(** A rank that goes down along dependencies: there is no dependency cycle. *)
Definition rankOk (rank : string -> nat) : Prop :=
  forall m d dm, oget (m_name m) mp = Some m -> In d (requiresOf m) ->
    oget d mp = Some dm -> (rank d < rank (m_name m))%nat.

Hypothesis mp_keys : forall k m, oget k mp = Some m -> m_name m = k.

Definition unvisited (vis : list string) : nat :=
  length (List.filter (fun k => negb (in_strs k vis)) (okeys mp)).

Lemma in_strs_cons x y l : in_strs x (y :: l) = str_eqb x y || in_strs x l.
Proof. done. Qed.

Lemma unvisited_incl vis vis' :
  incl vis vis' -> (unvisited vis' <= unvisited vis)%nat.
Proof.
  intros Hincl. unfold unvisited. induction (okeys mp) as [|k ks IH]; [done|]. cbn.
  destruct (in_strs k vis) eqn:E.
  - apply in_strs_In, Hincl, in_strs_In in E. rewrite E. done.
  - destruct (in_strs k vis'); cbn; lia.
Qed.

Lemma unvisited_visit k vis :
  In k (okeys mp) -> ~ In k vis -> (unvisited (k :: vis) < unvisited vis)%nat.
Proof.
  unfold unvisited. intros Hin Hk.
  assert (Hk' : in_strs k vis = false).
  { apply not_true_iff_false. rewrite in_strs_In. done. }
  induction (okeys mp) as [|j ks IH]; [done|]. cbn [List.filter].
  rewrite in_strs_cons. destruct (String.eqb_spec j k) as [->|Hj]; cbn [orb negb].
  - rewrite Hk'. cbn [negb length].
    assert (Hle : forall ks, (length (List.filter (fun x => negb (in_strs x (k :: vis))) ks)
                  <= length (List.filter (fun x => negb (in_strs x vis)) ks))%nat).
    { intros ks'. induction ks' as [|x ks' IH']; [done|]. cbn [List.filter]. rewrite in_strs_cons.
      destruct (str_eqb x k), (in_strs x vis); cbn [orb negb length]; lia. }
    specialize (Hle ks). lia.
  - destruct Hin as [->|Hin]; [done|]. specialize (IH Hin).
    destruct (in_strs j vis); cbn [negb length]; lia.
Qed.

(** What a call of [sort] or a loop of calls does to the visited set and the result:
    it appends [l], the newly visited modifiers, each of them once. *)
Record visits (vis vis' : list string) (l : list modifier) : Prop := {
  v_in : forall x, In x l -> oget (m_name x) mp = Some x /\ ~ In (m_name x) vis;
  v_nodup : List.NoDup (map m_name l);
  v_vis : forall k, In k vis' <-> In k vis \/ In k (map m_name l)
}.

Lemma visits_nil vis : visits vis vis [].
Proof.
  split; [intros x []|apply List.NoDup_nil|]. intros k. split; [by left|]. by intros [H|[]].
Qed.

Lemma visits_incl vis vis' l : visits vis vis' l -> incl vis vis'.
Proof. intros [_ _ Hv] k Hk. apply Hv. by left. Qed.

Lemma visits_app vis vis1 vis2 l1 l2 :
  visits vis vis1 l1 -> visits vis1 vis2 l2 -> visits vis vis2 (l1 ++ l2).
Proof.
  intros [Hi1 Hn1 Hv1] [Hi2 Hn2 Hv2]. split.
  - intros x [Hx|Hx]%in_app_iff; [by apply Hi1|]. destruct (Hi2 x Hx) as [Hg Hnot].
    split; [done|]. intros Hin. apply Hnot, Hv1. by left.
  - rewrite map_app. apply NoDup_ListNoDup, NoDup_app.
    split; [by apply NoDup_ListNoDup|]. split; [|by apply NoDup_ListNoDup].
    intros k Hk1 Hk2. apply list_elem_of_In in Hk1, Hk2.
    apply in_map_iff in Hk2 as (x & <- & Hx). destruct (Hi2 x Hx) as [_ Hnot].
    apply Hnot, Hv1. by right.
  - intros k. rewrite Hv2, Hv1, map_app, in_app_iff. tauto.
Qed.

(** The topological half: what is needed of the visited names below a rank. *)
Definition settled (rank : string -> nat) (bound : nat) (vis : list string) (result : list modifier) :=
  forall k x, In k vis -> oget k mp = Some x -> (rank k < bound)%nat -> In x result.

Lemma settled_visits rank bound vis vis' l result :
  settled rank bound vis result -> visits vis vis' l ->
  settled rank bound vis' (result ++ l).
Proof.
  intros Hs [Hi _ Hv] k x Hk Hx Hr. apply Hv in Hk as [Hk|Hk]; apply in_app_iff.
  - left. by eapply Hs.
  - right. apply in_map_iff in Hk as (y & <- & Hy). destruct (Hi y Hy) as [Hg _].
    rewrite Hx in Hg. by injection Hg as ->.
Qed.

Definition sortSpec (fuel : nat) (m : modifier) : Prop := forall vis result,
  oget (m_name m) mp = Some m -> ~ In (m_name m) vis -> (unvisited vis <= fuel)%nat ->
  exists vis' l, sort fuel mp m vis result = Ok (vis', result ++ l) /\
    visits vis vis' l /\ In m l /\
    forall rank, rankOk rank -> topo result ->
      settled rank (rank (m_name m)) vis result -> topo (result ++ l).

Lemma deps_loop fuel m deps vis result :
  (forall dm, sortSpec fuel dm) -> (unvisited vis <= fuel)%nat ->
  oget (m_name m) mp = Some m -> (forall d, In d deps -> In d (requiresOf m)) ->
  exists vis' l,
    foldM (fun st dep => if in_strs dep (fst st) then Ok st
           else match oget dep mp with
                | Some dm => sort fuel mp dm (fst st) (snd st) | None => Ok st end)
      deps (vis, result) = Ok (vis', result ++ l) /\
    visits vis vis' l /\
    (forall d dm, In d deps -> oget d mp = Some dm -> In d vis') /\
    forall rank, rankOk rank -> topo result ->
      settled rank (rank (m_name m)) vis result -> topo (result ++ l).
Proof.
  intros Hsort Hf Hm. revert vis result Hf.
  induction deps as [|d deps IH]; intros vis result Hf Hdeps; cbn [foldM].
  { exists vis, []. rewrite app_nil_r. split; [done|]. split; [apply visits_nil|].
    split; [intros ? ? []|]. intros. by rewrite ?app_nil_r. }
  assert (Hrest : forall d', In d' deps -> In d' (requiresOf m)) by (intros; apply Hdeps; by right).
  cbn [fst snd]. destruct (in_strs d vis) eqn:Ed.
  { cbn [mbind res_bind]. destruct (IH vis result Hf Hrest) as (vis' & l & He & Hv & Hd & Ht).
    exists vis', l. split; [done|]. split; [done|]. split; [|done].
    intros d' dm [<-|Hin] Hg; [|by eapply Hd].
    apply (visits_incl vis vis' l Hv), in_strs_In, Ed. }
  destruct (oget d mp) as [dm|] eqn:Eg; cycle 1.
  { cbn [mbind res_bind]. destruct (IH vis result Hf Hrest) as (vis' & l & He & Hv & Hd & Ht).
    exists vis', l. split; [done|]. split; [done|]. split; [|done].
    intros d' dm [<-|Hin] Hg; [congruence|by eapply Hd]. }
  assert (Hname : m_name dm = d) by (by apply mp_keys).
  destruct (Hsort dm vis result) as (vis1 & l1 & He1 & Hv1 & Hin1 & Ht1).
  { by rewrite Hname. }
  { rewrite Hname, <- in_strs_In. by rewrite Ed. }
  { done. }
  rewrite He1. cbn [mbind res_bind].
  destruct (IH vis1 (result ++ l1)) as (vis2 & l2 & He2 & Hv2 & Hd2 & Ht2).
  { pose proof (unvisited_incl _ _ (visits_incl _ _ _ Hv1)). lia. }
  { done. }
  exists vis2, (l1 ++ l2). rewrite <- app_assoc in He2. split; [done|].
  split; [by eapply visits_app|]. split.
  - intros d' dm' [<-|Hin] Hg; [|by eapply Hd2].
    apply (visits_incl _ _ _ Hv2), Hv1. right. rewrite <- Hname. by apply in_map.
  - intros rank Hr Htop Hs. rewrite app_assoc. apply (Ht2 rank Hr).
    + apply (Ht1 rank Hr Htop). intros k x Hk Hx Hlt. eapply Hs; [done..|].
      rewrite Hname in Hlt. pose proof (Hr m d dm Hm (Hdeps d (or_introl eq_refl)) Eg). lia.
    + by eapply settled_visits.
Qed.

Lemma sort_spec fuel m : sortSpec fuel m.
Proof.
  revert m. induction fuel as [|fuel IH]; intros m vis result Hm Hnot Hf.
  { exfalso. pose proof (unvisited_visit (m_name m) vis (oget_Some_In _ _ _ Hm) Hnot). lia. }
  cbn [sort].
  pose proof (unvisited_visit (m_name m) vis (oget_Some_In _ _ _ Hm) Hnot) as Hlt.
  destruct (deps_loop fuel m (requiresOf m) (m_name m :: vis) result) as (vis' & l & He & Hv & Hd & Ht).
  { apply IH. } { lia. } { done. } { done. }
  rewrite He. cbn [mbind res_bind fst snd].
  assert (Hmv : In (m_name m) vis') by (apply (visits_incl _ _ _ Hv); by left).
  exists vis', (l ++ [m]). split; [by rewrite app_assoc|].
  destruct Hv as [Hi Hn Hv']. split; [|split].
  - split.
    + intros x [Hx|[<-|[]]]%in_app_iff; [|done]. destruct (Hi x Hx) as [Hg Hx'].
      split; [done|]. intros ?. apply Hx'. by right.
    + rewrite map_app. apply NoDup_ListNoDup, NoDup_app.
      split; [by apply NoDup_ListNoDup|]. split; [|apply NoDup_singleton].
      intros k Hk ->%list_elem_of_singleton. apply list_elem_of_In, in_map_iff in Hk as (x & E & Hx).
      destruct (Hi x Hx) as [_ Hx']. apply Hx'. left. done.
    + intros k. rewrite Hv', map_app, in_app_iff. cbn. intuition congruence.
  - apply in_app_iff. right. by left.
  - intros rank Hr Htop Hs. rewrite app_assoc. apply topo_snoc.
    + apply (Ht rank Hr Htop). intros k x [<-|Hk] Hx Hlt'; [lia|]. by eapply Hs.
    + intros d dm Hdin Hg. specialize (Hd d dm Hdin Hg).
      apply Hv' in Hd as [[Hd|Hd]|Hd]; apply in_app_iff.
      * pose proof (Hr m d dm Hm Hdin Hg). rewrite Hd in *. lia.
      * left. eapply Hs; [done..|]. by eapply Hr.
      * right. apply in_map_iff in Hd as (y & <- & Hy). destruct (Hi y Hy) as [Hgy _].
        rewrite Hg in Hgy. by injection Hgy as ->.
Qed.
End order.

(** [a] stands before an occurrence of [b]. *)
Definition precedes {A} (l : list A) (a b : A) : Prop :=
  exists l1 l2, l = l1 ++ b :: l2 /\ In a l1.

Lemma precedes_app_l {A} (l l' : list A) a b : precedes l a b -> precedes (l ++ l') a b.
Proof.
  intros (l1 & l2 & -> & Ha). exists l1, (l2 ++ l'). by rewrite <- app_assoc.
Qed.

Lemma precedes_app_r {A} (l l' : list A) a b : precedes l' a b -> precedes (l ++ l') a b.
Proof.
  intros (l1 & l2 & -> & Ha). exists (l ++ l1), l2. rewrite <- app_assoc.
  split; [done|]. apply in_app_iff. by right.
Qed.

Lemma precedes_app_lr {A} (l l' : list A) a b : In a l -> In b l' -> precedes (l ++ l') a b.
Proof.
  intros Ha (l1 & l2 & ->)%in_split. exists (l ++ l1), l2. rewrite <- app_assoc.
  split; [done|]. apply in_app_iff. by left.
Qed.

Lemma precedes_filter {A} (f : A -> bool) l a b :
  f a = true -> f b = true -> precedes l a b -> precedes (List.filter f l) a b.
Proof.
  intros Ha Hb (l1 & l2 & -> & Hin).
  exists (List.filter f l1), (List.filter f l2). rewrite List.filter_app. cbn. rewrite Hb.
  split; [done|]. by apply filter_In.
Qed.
------------------------------------------------
◆ EXERCISE DIRECTIONS: Begin with the line above that has "split; [intros x" and continue through the line that has "intros k Hk1", setting each one down exactly. Stop there.

◆ TASK ANSWER:
  split; [intros x []|apply List.NoDup_nil|]. intros k. split; [by left|]. by intros [H|[]].
Qed.

Lemma visits_incl vis vis' l : visits vis vis' l -> incl vis vis'.
Proof. intros [_ _ Hv] k Hk. apply Hv. by left. Qed.

Lemma visits_app vis vis1 vis2 l1 l2 :
  visits vis vis1 l1 -> visits vis1 vis2 l2 -> visits vis vis2 (l1 ++ l2).
Proof.
  intros [Hi1 Hn1 Hv1] [Hi2 Hn2 Hv2]. split.
  - intros x [Hx|Hx]%in_app_iff; [by apply Hi1|]. destruct (Hi2 x Hx) as [Hg Hnot].
    split; [done|]. intros Hin. apply Hnot, Hv1. by left.
  - rewrite map_app. apply NoDup_ListNoDup, NoDup_app.
    split; [by apply NoDup_ListNoDup|]. split; [|by apply NoDup_ListNoDup].
    intros k Hk1 Hk2. apply list_elem_of_In in Hk1, Hk2.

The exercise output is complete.